La tutelle exerce un contrôle de la légalité de certains de leurs actes qui s'apparente à celui que connaissent les collectivités territoriales. La nature de la tutelle diffère de celle qui prévaut pour les opérateurs, tels que le ministère du budget les définit. Les chambres consulaires ne font d'ailleurs pas partie de cette catégorie.
Alors que les relations avec la tutelle suscitent parfois des interrogations, je souhaitais rappeler ce contexte juridique, qui est aussi le fruit de l'histoire de ces établissements, et qui éclaire les négociations avec les réseaux consulaires.
Comment jugez-vous l'évolution des CCI depuis la réforme de 2010 ? Quels sont les motifs de satisfaction et les éventuels ratés de la réforme ? Quelles économies a-t-elle permis, tant du côté de CCI France que du côté des chambres de commerce et d'industrie territoriales (CCIT) et des chambres régionales (CCIR) ?
Nous n'avons pas établi de bilan à proprement parler de la réforme de 2010. Mais les audits du Contrôle général économique et financier (CGEFi) ou les rapports de l'Inspection générale des finances (IGF) nous permettent de dresser trois constats.
La loi de 2010 a inauguré un mouvement de régionalisation dont on peut regretter l'inachèvement. La réforme en préparation a vocation à approfondir la régionalisation. Pour les chambres de métiers et de l'artisanat (CMA), on a assisté à l'émergence des chambres régionales (CMAR). Pour les CCI, on a observé la fusion et la disparition de certaines chambres. De 2002 à 2011, le nombre de CCIT est passé de 174 à 120. La rationalisation du réseau est à l'oeuvre et a été accélérée par la réforme de 2010.
On constate également une amorce de mutualisation portant sur la fonction support de gestion des ressources humaines. La réforme prévoit de l'étendre à d'autres fonctions. Dans les CMA, la mutualisation plus prononcée couvre des domaines plus larges que les seules ressources humaines. Elle a d'ores et déjà permis d'économiser 80 ETPT.
On note une réduction assez nette des dépenses des CCI et une baisse de la masse salariale.
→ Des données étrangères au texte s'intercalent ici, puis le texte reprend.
(** * Cookie jar and header composition of the Cronet client

    A shallow embedding of the cookie/header core of [cronet_client.py]:
    [_parse_set_cookie], [_domain_matches], and the methods
    [cookies], [get_cookies_for_domain], [_prepare_headers],
    [_update_cookies_from_response] and [request] of [AsyncCronetClient]
    (the synchronous [CronetClient] carries the same code verbatim).
    Around this core: the body encoding [_prepare_content] with the
    decoding of a response body, the reading of the remote answer in
    [request] ([request_response]), [Response.raise_for_status], and the
    session methods [_create_session] and [close].

    Conventions of the embedding.
    - A Python [str] is a [string]; a character is a code point below 256,
      so [ascii] stands for the Latin-1 range, on which [str.lower] and
      [str.strip] are modelled exactly.
    - A Python [dict] is an association list in insertion order: assignment
      to an existing key keeps its position, a new key goes to the end.
    - The per-domain cookie dicts are mutable objects; they live in a heap
      and the store maps a domain to the address of its dict.
    - Code that can raise runs in an error monad ([result]) or in a state
      and error monad ([M]). *)

From Stdlib Require Import String Ascii List Arith Bool Lia ZArith.
Import ListNotations.
Local Open Scope string_scope.
Local Open Scope list_scope.
Local Open Scope nat_scope.

(** ** Python strings *)

Module PyStr.

(** [str.isspace] on one code point below 256. *)
Definition is_space (c : ascii) : bool :=
  let n := nat_of_ascii c in
  ((9 <=? n) && (n <=? 13)) || ((28 <=? n) && (n <=? 32))
  || (n =? 133) || (n =? 160).

(** [str.lower] on one code point below 256: A-Z and the Latin-1 capitals
    (all of 192..222 but the multiplication sign 215) move up by 32. *)
Definition lower_char (c : ascii) : ascii :=
  let n := nat_of_ascii c in
  if ((65 <=? n) && (n <=? 90))
     || ((192 <=? n) && (n <=? 222) && negb (n =? 215))
  then ascii_of_nat (n + 32) else c.

(** [s.lower()] *)
Fixpoint lower (s : string) : string :=
  match s with
  | EmptyString => EmptyString
  | String c r => String (lower_char c) (lower r)
  end.

Fixpoint lstrip (s : string) : string :=
  match s with
  | EmptyString => EmptyString
  | String c r => if is_space c then lstrip r else s
  end.

Fixpoint rstrip (s : string) : string :=
  match s with
  | EmptyString => EmptyString
  | String c r =>
      match rstrip r with
      | EmptyString => if is_space c then EmptyString else String c EmptyString
      | r' => String c r'
      end
  end.

(** [s.strip()] *)
Definition strip (s : string) : string := rstrip (lstrip s).

(** [c in s] for a one-character [c]. *)
Fixpoint contains (c : ascii) (s : string) : bool :=
  match s with
  | EmptyString => false
  | String a r => Ascii.eqb a c || contains c r
  end.

(** [s.split(sep)] for a one-character [sep]; the result is never empty. *)
Fixpoint split (sep : ascii) (s : string) : list string :=
  match s with
  | EmptyString => [EmptyString]
  | String c r =>
      if Ascii.eqb c sep then EmptyString :: split sep r
      else match split sep r with
           | h :: t => String c h :: t
           | [] => [String c EmptyString]
           end
  end.

(** The text before and after the first [sep], when there is one. *)
Fixpoint cut (sep : ascii) (s : string) : option (string * string) :=
  match s with
  | EmptyString => None
  | String c r =>
      if Ascii.eqb c sep then Some (EmptyString, r)
      else match cut sep r with
           | Some (a, b) => Some (String c a, b)
           | None => None
           end
  end.

(** [s.split(sep, 1)] for a one-character [sep]: one or two pieces. *)
Definition split1 (sep : ascii) (s : string) : list string :=
  match cut sep s with
  | Some (a, b) => [a; b]
  | None => [s]
  end.

(** [s.startswith(p)] *)
Definition startswith (s p : string) : bool := String.prefix p s.

(** [s.endswith(suf)] *)
Fixpoint endswith (s suf : string) : bool :=
  String.eqb s suf
  || match s with
     | EmptyString => false
     | String _ r => endswith r suf
     end.

(** [s[1:]] *)
Definition tail (s : string) : string :=
  match s with
  | EmptyString => EmptyString
  | String _ r => r
  end.

(** [sep.join(l)] *)
Definition join (sep : string) (l : list string) : string :=
  String.concat sep l.

(** Truth value of a string: [if s:] holds for a non-empty [s]. *)
Definition truthy (s : string) : bool :=
  match s with
  | EmptyString => false
  | String _ _ => true
  end.

End PyStr.
Import PyStr.

(** ** Python dicts, in insertion order *)

Section Dict.
Context {V : Type}.

Definition dict := list (string * V).

(** [d.get(k)] *)
Fixpoint dict_get (k : string) (d : dict) : option V :=
  match d with
  | [] => None
  | (k', v) :: r => if String.eqb k k' then Some v else dict_get k r
  end.

(** [k in d] *)
Definition dict_mem (k : string) (d : dict) : bool :=
  match dict_get k d with
  | Some _ => true
  | None => false
  end.

(** [d[k] = v] *)
Fixpoint dict_set (k : string) (v : V) (d : dict) : dict :=
  match d with
  | [] => [(k, v)]
  | (k', v') :: r =>
      if String.eqb k k' then (k', v) :: r else (k', v') :: dict_set k v r
  end.

(** [d.update(other)] *)
Definition dict_update (d other : dict) : dict :=
  fold_left (fun acc kv => dict_set (fst kv) (snd kv) acc) other d.

(** Truth value of a dict: [if d:] holds for a non-empty [d]. *)
Definition nonempty (d : dict) : bool :=
  match d with
  | [] => false
  | _ :: _ => true
  end.

Definition keys (d : dict) : list string := map fst d.

End Dict.
Arguments dict V : clear implicits.

Definition CookieMap := dict string.

(** ** Exceptions *)

(** The exceptions the modelled code can raise.  [MemoryFault] has no Python
    counterpart: it is what reading an address outside the heap gives, which
    well-formed states exclude. *)
Inductive exn : Type :=
| RequestError
| ValueError
| IndexError
| KeyError
| MemoryFault.

Inductive result (A : Type) : Type :=
| Ok (a : A)
| Raise (e : exn).
Arguments Ok {A} a.
Arguments Raise {A} e.

(** ** Module-level functions *)

(** The search for the [Domain] attribute in [parts[1:]]: the first segment
    that starts with [domain=] decides ([break]). *)
Fixpoint find_domain (parts : list string) : result string :=
  match parts with
  | [] => Ok ""
  | part :: rest =>
      let part := strip part in
      if startswith (lower part) "domain=" then
        match nth_error (split1 "=" part) 1 with
        | Some d =>
            let domain := lower (strip d) in
            Ok (if startswith domain "." then tail domain else domain)
        | None => Raise IndexError
        end
      else find_domain rest
  end.

(** The body of the loop of [_parse_set_cookie] for one [value]: the parsed
    cookies it appends (none or one). *)
Definition parse_value (value : string)
  : result (list (string * string * string)) :=
  if contains "=" value then
    match split ";" value with
    | [] => Raise IndexError
    | part0 :: parts1 =>
        let cookie_part := strip part0 in
        if contains "=" cookie_part then
          match split1 "=" cookie_part with
          | [name; val] =>
              let name := strip name in
              let val := strip val in
              match find_domain parts1 with
              | Ok domain => Ok [(name, val, domain)]
              | Raise e => Raise e
              end
          | _ => Raise ValueError
          end
        else Ok []
    end
  else Ok [].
Je ne dispose toutefois pas d'éléments pour attester que la réforme de 2010 en est à l'origine.
Enfin, on assiste à l'amorce d'un processus de contractualisation, en l'absence d'un dialogue de gestion de droit commun. Le contrat de confiance conclu avec les CCI en mai 2013, document de nature politique, a donné lieu au décret du 5 novembre 2014 sur les conventions d'objectifs et de moyens entre les CCI régionales et l'État, qui sont en cours de finalisation. Pour les CMA, depuis 2010, il existe des conventions régionales qui, à la différence des CCI, comportent un volet financement puisqu'elles conditionnent une partie du droit additionnel de la taxe affectée.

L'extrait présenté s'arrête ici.